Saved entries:
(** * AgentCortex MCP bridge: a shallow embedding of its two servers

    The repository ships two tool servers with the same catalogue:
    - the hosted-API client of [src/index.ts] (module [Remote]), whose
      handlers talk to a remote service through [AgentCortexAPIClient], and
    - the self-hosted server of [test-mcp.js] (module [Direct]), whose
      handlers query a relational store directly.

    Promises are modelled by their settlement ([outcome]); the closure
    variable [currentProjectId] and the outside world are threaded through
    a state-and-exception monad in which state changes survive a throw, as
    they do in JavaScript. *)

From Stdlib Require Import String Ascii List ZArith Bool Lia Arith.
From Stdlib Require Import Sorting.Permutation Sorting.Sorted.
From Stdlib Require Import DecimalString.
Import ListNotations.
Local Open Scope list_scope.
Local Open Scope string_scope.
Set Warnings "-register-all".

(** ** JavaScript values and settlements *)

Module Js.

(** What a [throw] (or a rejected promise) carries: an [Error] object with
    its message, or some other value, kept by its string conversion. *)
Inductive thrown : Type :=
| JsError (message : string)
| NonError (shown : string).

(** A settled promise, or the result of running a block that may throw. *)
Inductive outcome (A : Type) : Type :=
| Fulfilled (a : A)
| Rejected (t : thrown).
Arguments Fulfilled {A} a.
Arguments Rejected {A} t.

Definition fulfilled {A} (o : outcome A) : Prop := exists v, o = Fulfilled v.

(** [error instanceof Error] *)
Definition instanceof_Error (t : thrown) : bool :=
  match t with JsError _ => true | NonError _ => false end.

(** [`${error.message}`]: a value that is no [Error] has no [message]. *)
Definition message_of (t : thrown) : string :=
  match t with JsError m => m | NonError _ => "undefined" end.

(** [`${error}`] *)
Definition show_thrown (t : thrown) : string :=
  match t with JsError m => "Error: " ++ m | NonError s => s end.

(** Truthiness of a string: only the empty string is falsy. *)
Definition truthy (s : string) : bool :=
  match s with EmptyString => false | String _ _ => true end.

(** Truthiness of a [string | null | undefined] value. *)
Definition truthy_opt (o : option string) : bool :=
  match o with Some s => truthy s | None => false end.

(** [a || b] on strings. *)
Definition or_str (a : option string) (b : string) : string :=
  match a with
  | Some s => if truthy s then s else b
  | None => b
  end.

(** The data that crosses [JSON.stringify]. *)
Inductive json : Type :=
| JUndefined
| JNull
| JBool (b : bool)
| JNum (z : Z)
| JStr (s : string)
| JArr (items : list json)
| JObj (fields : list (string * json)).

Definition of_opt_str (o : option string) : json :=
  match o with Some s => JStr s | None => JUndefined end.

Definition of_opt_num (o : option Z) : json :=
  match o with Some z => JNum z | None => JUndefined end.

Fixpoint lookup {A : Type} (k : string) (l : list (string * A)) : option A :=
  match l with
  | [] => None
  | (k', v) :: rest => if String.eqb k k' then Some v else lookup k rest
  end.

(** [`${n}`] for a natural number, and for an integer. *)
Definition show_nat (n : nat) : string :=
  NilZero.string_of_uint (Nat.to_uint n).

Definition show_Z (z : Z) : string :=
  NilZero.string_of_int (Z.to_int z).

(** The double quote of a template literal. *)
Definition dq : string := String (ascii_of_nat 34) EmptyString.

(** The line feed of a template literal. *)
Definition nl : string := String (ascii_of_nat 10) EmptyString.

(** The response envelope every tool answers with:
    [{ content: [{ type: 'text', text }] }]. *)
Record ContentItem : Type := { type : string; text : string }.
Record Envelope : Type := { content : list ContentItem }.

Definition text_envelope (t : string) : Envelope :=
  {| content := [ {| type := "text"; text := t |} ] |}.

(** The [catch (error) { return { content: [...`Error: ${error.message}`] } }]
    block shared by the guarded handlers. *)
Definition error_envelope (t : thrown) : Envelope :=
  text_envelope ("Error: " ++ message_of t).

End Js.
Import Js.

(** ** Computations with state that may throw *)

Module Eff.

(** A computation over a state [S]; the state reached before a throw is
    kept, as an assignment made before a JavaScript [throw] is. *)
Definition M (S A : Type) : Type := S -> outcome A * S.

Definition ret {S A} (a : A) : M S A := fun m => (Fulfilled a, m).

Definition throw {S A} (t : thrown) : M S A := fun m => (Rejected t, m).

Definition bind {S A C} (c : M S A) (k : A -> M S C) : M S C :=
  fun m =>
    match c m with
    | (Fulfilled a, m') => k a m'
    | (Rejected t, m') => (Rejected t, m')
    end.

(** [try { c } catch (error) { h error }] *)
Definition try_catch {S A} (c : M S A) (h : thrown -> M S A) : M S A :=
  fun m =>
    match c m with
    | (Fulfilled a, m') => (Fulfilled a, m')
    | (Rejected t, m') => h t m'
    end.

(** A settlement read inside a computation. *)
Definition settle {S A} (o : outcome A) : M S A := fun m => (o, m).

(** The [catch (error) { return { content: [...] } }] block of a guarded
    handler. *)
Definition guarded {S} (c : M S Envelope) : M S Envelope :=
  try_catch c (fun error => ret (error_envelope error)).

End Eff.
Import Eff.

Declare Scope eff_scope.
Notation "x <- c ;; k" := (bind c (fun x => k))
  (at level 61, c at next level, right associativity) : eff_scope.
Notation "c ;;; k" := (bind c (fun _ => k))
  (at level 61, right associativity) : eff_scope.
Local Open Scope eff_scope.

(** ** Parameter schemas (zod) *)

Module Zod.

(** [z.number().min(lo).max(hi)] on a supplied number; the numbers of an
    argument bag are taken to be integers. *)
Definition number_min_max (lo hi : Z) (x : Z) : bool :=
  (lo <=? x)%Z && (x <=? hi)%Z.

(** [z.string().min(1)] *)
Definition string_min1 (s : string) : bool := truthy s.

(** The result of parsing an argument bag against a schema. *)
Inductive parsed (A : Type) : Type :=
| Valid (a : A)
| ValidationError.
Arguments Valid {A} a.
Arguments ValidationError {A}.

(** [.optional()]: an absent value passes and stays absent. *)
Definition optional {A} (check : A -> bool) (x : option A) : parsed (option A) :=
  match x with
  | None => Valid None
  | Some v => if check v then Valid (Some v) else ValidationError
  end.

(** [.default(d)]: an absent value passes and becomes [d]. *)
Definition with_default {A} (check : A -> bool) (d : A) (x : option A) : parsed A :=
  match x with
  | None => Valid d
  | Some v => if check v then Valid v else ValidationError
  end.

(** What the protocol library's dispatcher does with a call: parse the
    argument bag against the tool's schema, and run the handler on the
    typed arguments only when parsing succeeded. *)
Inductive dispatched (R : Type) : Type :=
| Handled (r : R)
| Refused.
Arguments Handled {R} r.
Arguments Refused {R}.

==

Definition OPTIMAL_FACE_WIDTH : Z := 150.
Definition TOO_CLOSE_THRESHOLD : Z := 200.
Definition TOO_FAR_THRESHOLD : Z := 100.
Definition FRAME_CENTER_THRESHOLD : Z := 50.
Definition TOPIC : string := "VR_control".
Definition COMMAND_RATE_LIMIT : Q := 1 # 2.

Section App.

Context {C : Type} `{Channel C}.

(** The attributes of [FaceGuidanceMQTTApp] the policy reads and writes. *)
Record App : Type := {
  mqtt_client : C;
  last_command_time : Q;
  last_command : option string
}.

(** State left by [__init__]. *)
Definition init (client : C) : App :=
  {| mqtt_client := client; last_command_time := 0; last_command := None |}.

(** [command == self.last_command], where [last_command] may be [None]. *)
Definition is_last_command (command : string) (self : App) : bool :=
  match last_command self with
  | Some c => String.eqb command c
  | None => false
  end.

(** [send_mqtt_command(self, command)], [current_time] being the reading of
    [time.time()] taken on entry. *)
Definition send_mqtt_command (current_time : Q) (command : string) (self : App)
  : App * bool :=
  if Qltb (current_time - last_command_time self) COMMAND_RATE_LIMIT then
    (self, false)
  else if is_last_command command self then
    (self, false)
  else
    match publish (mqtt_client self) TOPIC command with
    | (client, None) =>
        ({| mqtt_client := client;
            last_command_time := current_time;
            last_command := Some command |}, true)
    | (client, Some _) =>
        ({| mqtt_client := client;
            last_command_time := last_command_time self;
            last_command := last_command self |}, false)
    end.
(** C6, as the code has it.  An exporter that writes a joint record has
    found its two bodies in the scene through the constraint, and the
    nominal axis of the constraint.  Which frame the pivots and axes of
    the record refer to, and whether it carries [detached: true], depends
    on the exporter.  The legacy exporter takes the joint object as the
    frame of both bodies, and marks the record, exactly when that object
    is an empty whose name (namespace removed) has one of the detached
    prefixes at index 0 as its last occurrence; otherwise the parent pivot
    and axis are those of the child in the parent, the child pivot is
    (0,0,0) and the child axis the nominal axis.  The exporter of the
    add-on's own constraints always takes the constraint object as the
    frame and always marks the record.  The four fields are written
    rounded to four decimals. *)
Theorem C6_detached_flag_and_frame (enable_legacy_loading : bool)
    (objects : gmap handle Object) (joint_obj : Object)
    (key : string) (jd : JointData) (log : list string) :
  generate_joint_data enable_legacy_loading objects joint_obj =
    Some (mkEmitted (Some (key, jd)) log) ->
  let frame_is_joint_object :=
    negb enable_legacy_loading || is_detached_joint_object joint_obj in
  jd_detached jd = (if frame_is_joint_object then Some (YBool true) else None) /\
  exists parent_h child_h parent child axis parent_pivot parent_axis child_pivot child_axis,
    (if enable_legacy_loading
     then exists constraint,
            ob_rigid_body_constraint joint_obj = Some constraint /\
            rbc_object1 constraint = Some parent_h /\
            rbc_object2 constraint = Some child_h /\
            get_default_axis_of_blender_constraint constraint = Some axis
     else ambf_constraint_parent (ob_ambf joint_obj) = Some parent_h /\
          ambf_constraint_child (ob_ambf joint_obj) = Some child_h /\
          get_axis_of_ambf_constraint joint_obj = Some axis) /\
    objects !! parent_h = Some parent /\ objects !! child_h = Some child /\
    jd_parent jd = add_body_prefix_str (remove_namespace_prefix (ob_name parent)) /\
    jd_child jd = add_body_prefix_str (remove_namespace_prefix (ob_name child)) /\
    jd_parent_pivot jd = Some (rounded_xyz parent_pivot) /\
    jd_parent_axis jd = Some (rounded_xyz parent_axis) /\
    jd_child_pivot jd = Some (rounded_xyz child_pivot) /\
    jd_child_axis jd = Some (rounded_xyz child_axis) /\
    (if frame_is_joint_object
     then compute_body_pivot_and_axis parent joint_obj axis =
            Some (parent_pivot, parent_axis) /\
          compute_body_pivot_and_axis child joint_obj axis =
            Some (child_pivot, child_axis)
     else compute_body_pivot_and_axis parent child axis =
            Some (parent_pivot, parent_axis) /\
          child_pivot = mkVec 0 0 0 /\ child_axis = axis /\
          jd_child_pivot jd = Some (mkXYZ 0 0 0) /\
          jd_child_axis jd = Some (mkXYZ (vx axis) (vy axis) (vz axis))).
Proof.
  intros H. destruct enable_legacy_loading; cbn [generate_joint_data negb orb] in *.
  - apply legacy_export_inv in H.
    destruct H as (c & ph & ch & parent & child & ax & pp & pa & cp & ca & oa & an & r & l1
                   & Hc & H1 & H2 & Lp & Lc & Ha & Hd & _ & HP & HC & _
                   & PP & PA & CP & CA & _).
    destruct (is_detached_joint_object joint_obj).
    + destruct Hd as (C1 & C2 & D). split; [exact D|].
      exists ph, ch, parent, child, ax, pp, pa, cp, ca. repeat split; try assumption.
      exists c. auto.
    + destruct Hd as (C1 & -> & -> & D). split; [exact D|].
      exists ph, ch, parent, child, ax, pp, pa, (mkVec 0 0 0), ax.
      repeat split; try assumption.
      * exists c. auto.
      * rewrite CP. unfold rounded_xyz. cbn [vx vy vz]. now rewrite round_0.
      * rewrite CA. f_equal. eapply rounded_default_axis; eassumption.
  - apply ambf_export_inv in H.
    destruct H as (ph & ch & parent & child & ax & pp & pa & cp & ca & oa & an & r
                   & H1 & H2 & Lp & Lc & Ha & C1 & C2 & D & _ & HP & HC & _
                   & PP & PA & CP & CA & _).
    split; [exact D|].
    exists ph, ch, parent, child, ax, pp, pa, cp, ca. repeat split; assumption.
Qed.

--

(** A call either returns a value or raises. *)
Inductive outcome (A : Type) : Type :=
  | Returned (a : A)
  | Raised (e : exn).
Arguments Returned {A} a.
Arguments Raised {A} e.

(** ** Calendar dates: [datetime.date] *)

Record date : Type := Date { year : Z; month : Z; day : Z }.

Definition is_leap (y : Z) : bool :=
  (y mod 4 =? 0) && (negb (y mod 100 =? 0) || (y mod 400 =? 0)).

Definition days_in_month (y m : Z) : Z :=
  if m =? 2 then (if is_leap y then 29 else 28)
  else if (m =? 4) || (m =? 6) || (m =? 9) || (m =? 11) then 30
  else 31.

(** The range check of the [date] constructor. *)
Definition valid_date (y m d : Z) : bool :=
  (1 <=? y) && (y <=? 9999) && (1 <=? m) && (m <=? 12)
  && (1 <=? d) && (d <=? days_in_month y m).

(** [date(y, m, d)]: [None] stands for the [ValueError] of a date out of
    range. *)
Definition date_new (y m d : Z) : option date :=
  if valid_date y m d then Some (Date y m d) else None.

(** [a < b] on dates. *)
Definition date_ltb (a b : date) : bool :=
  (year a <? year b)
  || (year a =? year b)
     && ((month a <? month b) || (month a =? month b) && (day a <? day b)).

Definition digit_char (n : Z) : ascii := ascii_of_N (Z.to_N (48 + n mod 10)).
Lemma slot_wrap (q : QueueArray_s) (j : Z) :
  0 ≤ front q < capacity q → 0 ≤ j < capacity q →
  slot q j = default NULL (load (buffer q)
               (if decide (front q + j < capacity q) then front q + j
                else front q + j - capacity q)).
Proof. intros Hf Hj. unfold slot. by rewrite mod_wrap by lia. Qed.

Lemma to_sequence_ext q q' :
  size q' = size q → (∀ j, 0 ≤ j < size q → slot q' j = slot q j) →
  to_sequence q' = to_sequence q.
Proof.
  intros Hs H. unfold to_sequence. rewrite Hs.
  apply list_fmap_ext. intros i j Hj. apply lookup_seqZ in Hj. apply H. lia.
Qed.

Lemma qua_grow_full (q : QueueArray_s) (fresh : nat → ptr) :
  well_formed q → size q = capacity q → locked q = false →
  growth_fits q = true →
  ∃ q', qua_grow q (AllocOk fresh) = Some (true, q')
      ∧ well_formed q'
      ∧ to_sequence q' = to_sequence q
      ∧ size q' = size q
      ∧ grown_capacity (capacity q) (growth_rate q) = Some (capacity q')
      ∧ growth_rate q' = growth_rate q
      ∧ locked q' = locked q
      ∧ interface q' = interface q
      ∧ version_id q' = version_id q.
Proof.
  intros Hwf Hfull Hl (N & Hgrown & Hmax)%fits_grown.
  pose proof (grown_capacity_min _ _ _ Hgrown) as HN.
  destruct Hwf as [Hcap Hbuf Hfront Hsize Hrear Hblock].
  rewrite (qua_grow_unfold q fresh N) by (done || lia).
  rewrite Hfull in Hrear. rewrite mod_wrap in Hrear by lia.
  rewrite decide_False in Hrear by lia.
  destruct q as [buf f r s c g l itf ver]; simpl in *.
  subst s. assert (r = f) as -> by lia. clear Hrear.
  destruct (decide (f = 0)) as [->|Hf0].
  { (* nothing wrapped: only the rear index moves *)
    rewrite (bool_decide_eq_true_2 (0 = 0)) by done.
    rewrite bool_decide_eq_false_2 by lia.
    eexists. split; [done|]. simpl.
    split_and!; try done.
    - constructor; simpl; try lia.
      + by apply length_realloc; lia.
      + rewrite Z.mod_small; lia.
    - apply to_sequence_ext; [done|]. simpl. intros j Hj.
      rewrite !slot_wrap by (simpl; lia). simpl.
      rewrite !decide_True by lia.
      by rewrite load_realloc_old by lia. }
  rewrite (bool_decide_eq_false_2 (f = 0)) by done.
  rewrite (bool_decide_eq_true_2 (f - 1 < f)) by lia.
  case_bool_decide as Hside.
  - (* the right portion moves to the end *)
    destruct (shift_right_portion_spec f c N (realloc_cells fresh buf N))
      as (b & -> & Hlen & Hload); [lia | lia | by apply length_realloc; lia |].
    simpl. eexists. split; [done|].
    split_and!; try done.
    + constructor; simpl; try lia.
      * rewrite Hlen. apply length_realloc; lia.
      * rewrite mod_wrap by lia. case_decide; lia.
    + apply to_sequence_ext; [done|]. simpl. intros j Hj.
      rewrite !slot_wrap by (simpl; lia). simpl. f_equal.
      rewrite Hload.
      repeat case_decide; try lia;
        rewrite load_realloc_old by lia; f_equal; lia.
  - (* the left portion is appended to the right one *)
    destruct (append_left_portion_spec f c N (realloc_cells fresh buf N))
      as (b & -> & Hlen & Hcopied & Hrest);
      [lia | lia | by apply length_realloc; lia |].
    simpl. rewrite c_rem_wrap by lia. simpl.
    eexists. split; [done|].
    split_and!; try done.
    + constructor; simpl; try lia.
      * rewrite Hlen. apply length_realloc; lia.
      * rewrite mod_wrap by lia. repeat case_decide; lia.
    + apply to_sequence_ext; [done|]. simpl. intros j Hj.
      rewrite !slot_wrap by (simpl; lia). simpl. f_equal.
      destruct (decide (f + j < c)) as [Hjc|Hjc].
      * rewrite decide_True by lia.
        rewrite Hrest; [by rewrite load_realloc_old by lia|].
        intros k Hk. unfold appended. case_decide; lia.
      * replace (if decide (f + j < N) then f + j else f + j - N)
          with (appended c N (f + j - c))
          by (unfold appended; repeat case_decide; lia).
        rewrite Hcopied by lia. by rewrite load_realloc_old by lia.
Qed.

Work item: Among the entries above, the lines between the ones containing "(** * AgentCortex" and "variable [currentProjectId] and", inclusive, are to be transcribed exactly. No other line is to be given.

Written response:
(** * AgentCortex MCP bridge: a shallow embedding of its two servers

    The repository ships two tool servers with the same catalogue:
    - the hosted-API client of [src/index.ts] (module [Remote]), whose
      handlers talk to a remote service through [AgentCortexAPIClient], and
    - the self-hosted server of [test-mcp.js] (module [Direct]), whose
      handlers query a relational store directly.

    Promises are modelled by their settlement ([outcome]); the closure
    variable [currentProjectId] and the outside world are threaded through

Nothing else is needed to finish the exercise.